New York times   Feb. 9,1992

Only the Jailers Change

 

HUNGER TRILOGY

By Wang Ruowang.

Translated by Kyna Rubin with Ira.Kasoff.

ISSpp. Armonk, N.Y., M.E.Sharp Inc $19.95

 

By Nicholas D. Kristof

 

         PRISON fiction in China, unfortunately, never becomes dated. The tragedy of contemporary China is that the passage of time makes beautiful books like this one ever more relevant.

    Wang Ruowang is a 74-year-old Shanghai writer and supporter of human, rights who, like .many such Chinese, is also an authority on prison life. “Hunger Trilogy” is a thinly fictionalized account of his experiences in prisons before and after the Communist victory of 1949. Mr. Wang wrote this book to keep a promise that he made to inmates who died in prison: "If I ever got out of there alive, I would spend the rest of my life struggling with that bunch of inhumane pseudo-Marxists" who locked them up.

     The life of Mr. Wang -- and this work – parallels the trajectory of intellectuals' emotions about the Communist Party, initial enthusiasm that eventually fades into despair. The three sketches in this trilogy all deal with hunger, perhaps a less evocative topic in the United States than in China, where there is a long history of famines and where people still sometimes greet each other by asking 'Have you eaten yet?"

     In the first part of the trilogy Mr. Wang recalls his days in a Shanghai jail in the 1930’s, when he was serving a 10-year prison sentence for working in the under-ground Communist movement. Mr. Wang was just 16 years old when the Kuomintang, which then ruled China, threw him in a dark prison cell. He began to sob at the thought of spending the next decade m such a place, but the other inmates comforted him and taught him how to get by. Among the key lessons: eat the maggots in the rice and enjoy them as a kind of meat.

     The two meals a day, of spoiled rice and bad vegetables, with maggots as a condiment, were awful and inadequate, and so the inmates decided to stage a hunger strike for better rice, a piece of meat each week and more reading materials. For five days, Mr. Wang got by on little more than some peanuts and a bit of rice cake, but the hunger strike worked. The entire prison population stuck with the fast, and in the end the warden met the demands.
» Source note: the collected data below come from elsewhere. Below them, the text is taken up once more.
Lemma Accepted_thread s i t t' ds : Accepted s → threads s !! i = Some t →
  match t' with
  | Sender record (SReturning None | SDone None) => ∃ d, ds !! i = Some d ∧ d_record d = record
  | Sender _ _ => ds !! i = None
  | Closer _ => True
  end →
  (∀ j, j ≠ i → ds !! j = deliveries s !! j) →
  ∀ s', threads s' = <[i := t']> (threads s) → deliveries s' = ds → Accepted s'.
Proof.
  intros Ha Et Ht' Hds s' Hth Hd j record pc. rewrite Hth, Hd.
  intros [[<- ->]|[Hij Ej]]%lookup_insert_Some.
  - by destruct pc as [| | | |[]|[]].
  - specialize (Ha j record pc Ej). rewrite <-Hds in Ha by done. exact Ha.
Qed.
Lemma Accepted_resolve s s' i o : Accepted s →
  threads s' = threads s → deliveries s' = alter (resolve o) i (deliveries s) → Accepted s'.
Proof.
  intros Ha Hth Hd j record pc. rewrite Hth, Hd. intros E. specialize (Ha j record pc E).
  assert ((∃ d, deliveries s !! j = Some d ∧ d_record d = record) →
          ∃ d, alter (resolve o) i (deliveries s) !! j = Some d ∧ d_record d = record) as Hsome.
  { intros (d & Ed & Hr). destruct (decide (i = j)) as [->|Hne].
    - exists (resolve o d). by rewrite lookup_alter_eq, Ed.
    - exists d. by rewrite lookup_alter_ne. }
  assert (deliveries s !! j = None → alter (resolve o) i (deliveries s) !! j = None) as Hnone.
  { intros En. by rewrite lookup_alter_None. }
  destruct pc as [| | | |[]|[]]; auto.
Qed.
Lemma Accepted_same s s' : Accepted s → threads s' = threads s → deliveries s' = deliveries s →
  Accepted s'.
Proof. intros Ha Hth Hd j record pc. rewrite Hth, Hd. apply Ha. Qed.

Lemma step_Accepted a s s' : Accepted s → step cfg a s = Some s' → Accepted s'.
Proof.
  intros Ha Hstep. destruct a as [i x|panics|i p o err|err|r]; unfold step in Hstep.
  - destruct (threads s !! i) as [[record pc|pc]|] eqn:Et; [| |done].
    + pose proof (Ha i record pc Et) as Hpc.
      unfold enqueue_step in Hstep. destruct pc; repeat (case_match; try done); simplify_eq;
        (eapply Accepted_thread; [done|exact Et| | |done|done]); try done.
      * exists (newDelivery record). cbn. by rewrite lookup_insert_eq.
      * intros j Hj. cbn. by rewrite lookup_insert_ne.
    + unfold close_step in Hstep. destruct pc; repeat (case_match; try done); simplify_eq;
        (eapply Accepted_thread; [done|exact Et| | |done|done]); done.
  - unfold_report in Hstep.
    repeat (case_match; try done); simplify_option_eq; repeat (case_match; try done); simplify_eq;
      first [by eapply Accepted_same|by eapply Accepted_resolve].
  - case_match; simplify_eq. by eapply Accepted_same.
  - case_match; simplify_eq. by eapply Accepted_same.
  - case_match; simplify_eq. by eapply Accepted_same.
Qed.

(** The log's part of an effect: what was said. *)
Ltac said := first [ done | symmetry; apply app_nil_r | by rewrite <-(app_assoc (log _)) ].
Ltac effect_by lem := eapply lem; cbn; try said; try done.

Lemma settle_effect s s' r es : reporter s = RReceive → events s = EReport r :: es →
  settle cfg r (set_events es s) = Some s' → effect s s'.
Proof.
  intros Er Ees Hs. unfold settle, logUnmatchedReport in Hs. cbn in Hs.
  destruct (rep_Token r) as [i|typ] eqn:Et; [|simplify_eq].
  2:{ effect_by eff_skip; [by rewrite Er..|]. unfold event_token, report_token. cbn. by rewrite Et. }
  destruct (deliveries s !! i) as [d|] eqn:Ed; [|done]. cbn in Hs.
  destruct (resolved d) eqn:Erd; simplify_eq.
  { effect_by eff_skip; [by rewrite Er..|]. unfold event_token, report_token. cbn. rewrite Et.
    intros j [= <-]. eauto. }
  assert (d_outcome d = None) as Hnone.
  { unfold resolved in Erd. apply bool_decide_eq_false_1 in Erd. by apply eq_None_not_Some. }
  destruct (rep_Err r) as [e|] eqn:Ee; simplify_eq.
  - effect_by eff_hold; [|by rewrite Er]. unfold outcome_of. by rewrite Ee.
  - assert (outcome_of (d_record d) r =
      (mkResult (r_Topic (d_record d)) (rep_Partition r) (rep_Offset r), None)) as Ho.
    { unfold outcome_of. by rewrite Ee. }
    unfold noteConnected, resolve_delivery. cbn. destruct (brokerDown s).
    + eapply (eff_success _ _ r i d _ [LBrokerRestored (suppressed s)]); cbn; rewrite ?Er, ?Et; try done.
      by rewrite <-app_assoc.
    + eapply (eff_success _ _ r i d _ []); cbn; rewrite ?Er, ?Et; done.
Qed.

Lemma step_effect a s s' : Accepted s → (∀ i, i ∈ outstanding s → is_Some (deliveries s !! i)) →
  step cfg a s = Some s' → effect s s'.
Proof.
  intros Ha Hout Hstep. destruct a as [i x|panics|i p o err|err|r]; unfold step in Hstep.
  - destruct (threads s !! i) as [[record pc|pc]|] eqn:Et; [| |done].
    + pose proof (Ha i record pc Et) as Hpc.
      unfold enqueue_step in Hstep. destruct pc; repeat (case_match; try done); simplify_eq;
        first [effect_by eff_threads; fail|effect_by eff_accept].
    + unfold close_step in Hstep. destruct pc; repeat (case_match; try done); simplify_eq;
        first [effect_by eff_threads; fail|effect_by eff_drop].
  - unfold report_step in Hstep. destruct (reporter s) as [|j o e|j o e|e|] eqn:Er; [|..|done].
    + destruct (events s) as [|[r|e] es] eqn:Ees.
      * destruct (producer_closed s); simplify_eq. effect_by eff_quiet. by rewrite Er.
      * by eapply settle_effect.
      * simplify_eq. unfold noteClientError, noteFatal, invokeFatalHandler.
        repeat case_match; effect_by eff_skip; by rewrite Er.
    + destruct panics; simplify_eq; effect_by eff_callback.
    + simplify_eq. effect_by eff_failure.
    + destruct panics; simplify_eq; effect_by eff_quiet; by rewrite Er.
  - destruct (_ && _) eqn:E; [|done]. simplify_eq. apply andb_true_iff in E as [_ E%bool_decide_eq_true_1].
    effect_by eff_sent. split; [by apply Hout|done].
  - case_match; simplify_eq. effect_by eff_sent.
  - destruct (_ && _) eqn:E; [|done]. simplify_eq. apply andb_true_iff in E as [_ E].
    effect_by eff_sent. unfold stray_ok in E. unfold event_token, report_token. cbn.
    destruct (rep_Token r) as [i|]; [|done].
    apply andb_true_iff in E as [E1%bool_decide_eq_true_1 E2%bool_decide_eq_true_1].
    split; [done|]. symmetry. apply difference_disjoint_L, disjoint_singleton_r. done.
Qed.

(** What holds of the deliveries, of the reports of them, and of the log. *)
Record Settled s : Prop := {
  st_history : History s;
  st_out i : i ∈ outstanding s → ∃ d, deliveries s !! i = Some d ∧ d_outcome d = None;
  (** a report is of a record that is not outstanding any more *)
  st_reported i : i ∈ omap report_token (reported s) → is_Some (deliveries s !! i) ∧ (i ∉ outstanding s);
  st_settling i o err : reporter s = RFailed i o err ∨ reporter s = RResolve i o err →
    ∃ d r, deliveries s !! i = Some d ∧ d_outcome d = None ∧
      first_report i (received s) = Some r ∧ outcome_of (d_record d) r = (o, Some err);
  (** no record is lost: one without an outcome is still on its way *)
  st_account i d : deliveries s !! i = Some d → d_outcome d = None →
    i ∈ outstanding s ∨ i ∈ dropped s ∨ i ∈ omap event_token (events s) ∨ settling (reporter s) = Some i;
  (** an outcome is that of the first report *)
  st_outcome i d o : deliveries s !! i = Some d → d_outcome d = Some o →
    ∃ r, first_report i (received s) = Some r ∧ o = outcome_of (d_record d) r;
  (** and the first report is settled when it is received *)
  st_first i d : deliveries s !! i = Some d → d_outcome d = None → settling (reporter s) ≠ Some i →
    first_report i (received s) = None;
  st_log i o : LResolved i o ∈ log s ↔ ∃ d, deliveries s !! i = Some d ∧ d_outcome d = Some o;
  st_once : NoDup (omap resolved_token (log s));
  st_callback i err : LCallback i err ∈ log s →
    (∃ o, reporter s = RResolve i o err) ∨
    ∃ d o, deliveries s !! i = Some d ∧ d_outcome d = Some (o, Some err);
  st_callback_once : NoDup (omap callback_token (log s));
  (** the callback comes before the outcome *)
  st_called : is_Some (onDeliveryError cfg) →
    (∀ i o err, reporter s = RResolve i o err → LCallback i err ∈ log s) ∧
    ∀ l1 l2 i o err, log s = l1 ++ LResolved i (o, Some err) :: l2 → LCallback i err ∈ l1;
}.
     The author was released from prison after three years and rejoined the Communist forces. The second part of the trilogy describes how he and a small group of other partisans became lost in a forest while fleeing from .Japanese troops and nearly starved to death. Perhaps this is a metaphor, for China's Communists always seem to be losing their way, in any case, Mr. Wang focuses on the dynamics of the group and how their sense of mission led them to help one another.

     The book’s third part recounts how the Communist state that Mr. Wang helped erect turned against him during the Cultural Revolution in the late 1960's. Red Guards persecuted Mr. Wang in the hope of coercing him into denouncing the mayor of Shanghai -- who had been one of his cellmates in the 1930’s-- as a traitor.

     Mr. Wang defies his persecutors and so is trundled off to prison -- the same prison, he discovers, in which he served in the I930’s. Then he was the youngest in his cell and now he is the oldest, but now, under Communist Party rule, the conditions are even more hellish than before. Because of the present prison warden's revolutionary spirit, the inmates are virtually starving to death.

Mr. WANG briefly considers trying to organize another hunger strike, but immediately realizes that it would never work. This time the prisoners are not united in spirit as they had been in the 1930's, and besides, he suspects that these guards wouldn't mind if the prisoners died.

The book concludes on a mildly optimistic note, with the fall of the Gang of Four and the end of the Cultural Revolution. Such optimism seemed justified in 1980, when “Hunger Trilogy” was published in Chinese and the country seemed to be marching away from repression. The book then could be read as a memento of some curious phases in China's tortuous development, mad years that had been tossed with a thud into history's ash bin. But this able English version, by Kyna Rubin with Ira Kasoff, was published in the Summer of 1991, and sadly, as Mr. Wang's own recent experience suggests, "Hunger Trilogy" is now of greater interest than ever.

     Wang Ruowang enthusiastically backed the 1989 democracy movement and was arrested after the army crackdown that ended it. As Kyna Rubin notes in her useful introduction, Mr. Wang was imprisoned for more than a year. Since his release in October 1990, he has been closely monitored by the police in Shanghai. There is little hope that books like this one will again be published in China as long as the present regime lingers.

     "Hunger Trilogy" is a powerful and poignant work of prison literature by one of China's most courageous writers. It is not his fault that his work is as depressing as it is important.